Research students focus on global food issues
3 Dec 2018
Producing food in a sustainable way for the world’s increasing population is high on the agenda for University of the Sunshine Coast PhD students Camila Ribeiro and Natalia Souza.
The two researchers, both from Brazil, recently attended a conference in Canberra organised by the Crawford Fund, a not-for-profit organisation that raises awareness of the benefits of Australia’s engagement in international agricultural research and development.
Titled ‘Reshaping Agriculture for Better Nutrition: The Agriculture, Food, Nutrition, Health Nexus’, the conference posed the question of how to feed the world’s increasing population with a healthy diet while minimising further environmental impact.
Camila, 30, and Natalia, 28, had each successfully applied for Crawford Fund scholarships, which enabled them to attend the two-day conference at Parliament House.
They both enjoyed connecting with scholars from across the world at the two-day event, seeing presentations by inspiring international speakers, and being paired with research mentors for collaborative work.
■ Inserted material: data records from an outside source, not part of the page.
Lemma vga_art_ok idx id m : 0 <= idx < 8 ->
  exists m', vga_art idx id m = Ok m' /\ shows_digits idx false id m' /\ agree (fun b => ~ in_window idx false b) m m'.
Proof.
  intros Hn. unfold vga_art. rewrite console_get_vc_ok by done. cbn [mbind res_bind].
  destruct (clear_columns_ok 40 idx false 0 m Hn ltac:(lia) ltac:(lia)) as (m1 & E1 & H1 & H2).
  unfold console_clear. change (Z.to_nat (width (window idx false))) with 40%nat. rewrite E1. cbn [mbind res_bind height window].
  change (ASSERT (2 <=? 3)) with (Ok tt : res unit). cbn [mbind res_bind].
  assert (forall x y, 0 <= x < 40 -> 0 <= y < 3 -> rd8 m1 (cell_of idx false x y) = 32) as Hb.
  { intros x y Hx Hy. rewrite <- (Z.add_0_r (cell_of _ _ _ _)). by rewrite H1 by tauto. }
  destruct (draw_columns_ok 40 idx false id 0 m1 Hn ltac:(lia) ltac:(lia)) as (m' & E & H3 & H4); [intros; apply Hb; lia|].
  exists m'. split; [exact E|]. split.
  - intros x Hx. rewrite !H3 by lia. split_and!; [done..|]. rewrite H4 by (intros; unfold cell_of; lia). apply Hb; lia.
  - intros b Hb'. rewrite H4, H2; [done| |].
    + intros x y k Hx Hy Hk ->. destruct Hb'. by exists x, y, k.
    + intros x y Hx Hy ->. destruct Hb'. exists x, y, 0. split_and!; lia.
Qed.
Definition generate_summary (w : Collaborators) (self : TextSummarizer)
    (docs : list Document) : M string :=
  try_except
    (run_chain w self docs)
    (fun e =>
       logger_error ("Error generating summary: " ++ str e) ;;
       raise (ValueError ("Failed to generate summary: " ++ str e))).

(** The body of [main] that runs when the button is pressed; [api_key] and
    [url] are the values of the two text inputs.  Page set-up (title,
    sub-header) is outside the request path and left out. *)
Definition main (w : Collaborators) (api_key url : string) : M unit :=
  try_except
    (if negb (truthy_str (strip api_key)) || negb (truthy_str (strip url))
     then st_error "Please provide both API key and URL to get started"
     else if negb (validators_url w url)
     then st_error "Please enter a valid URL (YouTube video or website)"
     else
       summarizer <- TextSummarizer_init w api_key ;;
       docs <- load_content w summarizer url ;;
       summary <- generate_summary w summarizer docs ;;
       st_success summary ;;
       logger_info "Successfully generated summary")
    (fun e =>
       match e with
       | ValueError _ => st_error (str e)
       | _ =>
           logger_exception "Unexpected error occurred" e ;;
           st_error "An unexpected error occurred. Please try again later."
       end).

End StreamlitApp.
Camila, an agronomist working on a project in the Philippines through USC’s Tropical Forests and People Research Centre, said she appreciated the diverse range of ideas presented at the conference.
“The opportunities to workshop sustainable agriculture ideas with leading researchers from developing countries connected well with my research, which aims to promote international development through agriculture,” she said.
“I’ve been looking specifically at how agriculture can benefit the community and the environment.”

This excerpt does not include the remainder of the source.